Les propriétaires de la parcelle et porteurs du projet de construction (qui ont tenu à rester anonymes) ne décolèrent pas et réfutent point par point les arguments de leurs détracteurs.
"Nous sommes accusés de détruire les arbres, d'empiéter sur la propriété privée attenante, de ne pas respecter les règles de l'urbanisme, tout ceci est faux", s'insurgent-ils.
"Nous sommes confrontés depuis deux ans et demi à l’opposition des riverains qui nous demandent d’abandonner la construction prévue en toute légalité. Nous sommes confrontés à la convergence de deux intérêts différents. D’une part des élus du groupe Europe Ecologie les Verts qui se cherchent des batailles de quartier et font de l’écologie de Don Quichotte instrumentalisant la colère et l'inquiétude des riverains. Et de l’autre côté il y a des habitants qui s’opposent à notre chantier et qui utilisent tous les recours possibles avec des armes plus ou moins légales" , protestent-ils.
"La mairie de Paris a même été condamnée l’an dernier pour avoir bloqué le chantier. Un chantier qu'elle avait elle-même autorisé", assurent-ils soulignant l'incohérence des positions.
Ils affirment, qu'à leur demande, un expert technique indépendant a été mandaté par un magistrat dans le cadre d'un référé préventif, chargé de vérifier pendant la durée du chantier la bonne tenue et la sécurité des travaux et ses éventuelles conséquences sur les riverains.
Paroles contre paroles.
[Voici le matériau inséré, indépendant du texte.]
(** ** Failures *)

(** When the host has no socket to give, opening a network pipe does not
    fail: it dereferences the null class pointer of the watcher that
    [netPipe_free] releases although it was never initialised. *)
Theorem net_open_without_socket w hw address fd s :
  npwf w -> socket_create (sock_address_get_family address) SOCKET_STREAM (nsock w) = Ok (fd, s) -> fd < 0 ->
  netPipe_initFromAddress hw address w = Fault NullDeref.
Proof.
  intros Hw E Hfd. unfold netPipe_initFromAddress. cbn [nsock]. rewrite E. mon.
  rewrite (proj2 (Z.ltb_lt _ _) Hfd). unfold netPipe_free. cbn [nheap].
  pose proof (nw_brk _ Hw) as [Hb _].
  rewrite (deref_Some _ _ (mkNetPipe hw STATE_INIT 0 0 0 CONNECT_ERROR 0)) by (lia || apply lookup_insert_eq). done.
Qed.

Lemma get_error_keeps fd s e s' :
  socket_get_error fd s = Ok (e, s') -> open_fds (os s') = open_fds (os s).
Proof.
  unfold socket_get_error, socket_getoption.
  destruct (HANDLE_EINTR_ends (SysGetsockopt fd SOL_SOCKET SO_ERROR) s ltac:(done)) as (r & s1 & -> & He). mon.
  apply ended_fds in He. destruct (ret r =? 0); intros [= _ <-]; done.
Qed.

(** A pipe whose connection is under way. *)
Definition connecting (n : NetPipe) : Prop := np_state n = STATE_CONNECTING /\ np_cstate n = CONNECT_CONNECTING.
(** Filling a new table. *)
Lemma rehash_spec items : forall s,
  table (buckets s) (max_buckets s) -> 8 <= max_buckets s -> AREFSET_DELETED ∉ buckets s ->
  NoDup (live items ++ live (buckets s)) ->
  Z.of_nat (length (live items ++ live (buckets s))) < max_buckets s ->
  exists s', rehash items s = Ok s' /\ table (buckets s') (max_buckets s') /\ max_buckets s' = max_buckets s /\
    (AREFSET_DELETED ∉ buckets s') /\ Permutation (live (buckets s')) (live items ++ live (buckets s)).
Proof.
  induction items as [|x items IH]; intros s Ht Hm Hd Hnd Hl; [exists s; done|]. cbn [rehash].
  destruct (decide (pointer x)) as [Hx|Hx].
  - replace (negb (x =? 0) && negb (x =? AREFSET_DELETED)) with true by (destruct Hx; lia).
    assert (El : live (x :: items) = x :: live items) by (unfold live; by rewrite filter_cons_True).
    rewrite El in Hnd, Hl |- *. cbn [app length] in Hnd, Hl |- *. rewrite length_app in Hl.
    apply NoDup_cons in Hnd as [Hnx Hnd]. rewrite not_elem_of_app in Hnx.
    destruct (first_stop_exists (buckets s) (max_buckets s) x) as (i & Hi); [done|apply (null_exists _ _ Ht Hd); lia|].
    rewrite (lookup_spec s x i) by (done || apply Ht). mon.
    destruct (table_insert (buckets s) (max_buckets s) x i) as [Ht' Hp]; [tauto..|].
    set (s1 := set_bucket _ _ _). change (put_at _ _ _) with (buckets s1) in Ht', Hp.
    destruct (IH s1) as (s' & E & Ht2 & Em & Hd' & Hp'); try done.
    + by apply (put_no_mark _ _ _ Hx).
    + rewrite Hp. rewrite <- Permutation_middle. constructor; [|done]. rewrite not_elem_of_app. tauto.
    + rewrite length_app, Hp. cbn [length]. cbn [max_buckets s1 set_bucket]. lia.
    + exists s'. split; [done|]. split; [done|]. split; [done|]. split; [done|]. rewrite Hp', Hp. symmetry. apply Permutation_middle.
  - replace (negb (x =? 0) && negb (x =? AREFSET_DELETED)) with false by (unfold pointer in Hx; lia).
    assert (El : live (x :: items) = live items) by (unfold live; by rewrite filter_cons_False).
    rewrite El in Hnd, Hl |- *. by apply IH.
Qed.

Lemma resize_spec s k :
  3 <= k < 32 -> NoDup (live (buckets s)) -> Z.of_nat (length (live (buckets s))) < 2 ^ k ->
  exists b, _arefSet_resize s (2 ^ k) = Ok {| s with buckets := b; max_buckets := 2 ^ k |} /\
    table b (2 ^ k) /\ (AREFSET_DELETED ∉ b) /\ Permutation (live b) (live (buckets s)).
Proof.
  intros Hk Hnd Hl. unfold _arefSet_resize. set (s0 := vector_init_alloc _ _).
  assert (8 <= 2 ^ k) by (change 8 with (2 ^ 3); apply Z.pow_le_mono_r; lia).
  assert (E0 : live (buckets s0) = []) by apply live_replicate.
  destruct (rehash_spec (buckets s) s0) as (s' & E & Ht & Em & Hd & Hp); rewrite ?E0, ?app_nil_r in *; try done.
  - apply table_empty. lia.
  - intros [E _]%elem_of_replicate. discriminate E.
  - rewrite E. mon. change (max_buckets s0) with (2 ^ k) in Em. rewrite Em in *. by exists (buckets s').
Qed.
Avocats contre avocats. Aujourd'hui, riverains et entrepreneurs, chacun campe sur ses positions. Sollicitée, la mairie de Paris qui a bien accordé le permis de construire affirme qu' "il s’agit d’un conflit de droit privé, ces revendications relevant d’une emprise privée. [...] La Ville de Paris poursuit par ailleurs la surveillance régulière de l’emprise de chantier située sur le domaine public, et adressera également un rappel au porteur de projet en cas de manquements sur cette dernière".
A Paris, les conflits de ce type se sont multipliés : rue Muller à Montmartre, l'îlot Navarre au centre de Paris ou le TEP du boulevard de Ménilmontant. Tous sont symptomatiques de la densification urbaine dénoncée par un certain nombre d'habitants de la capitale et les élus écologistes parisiens.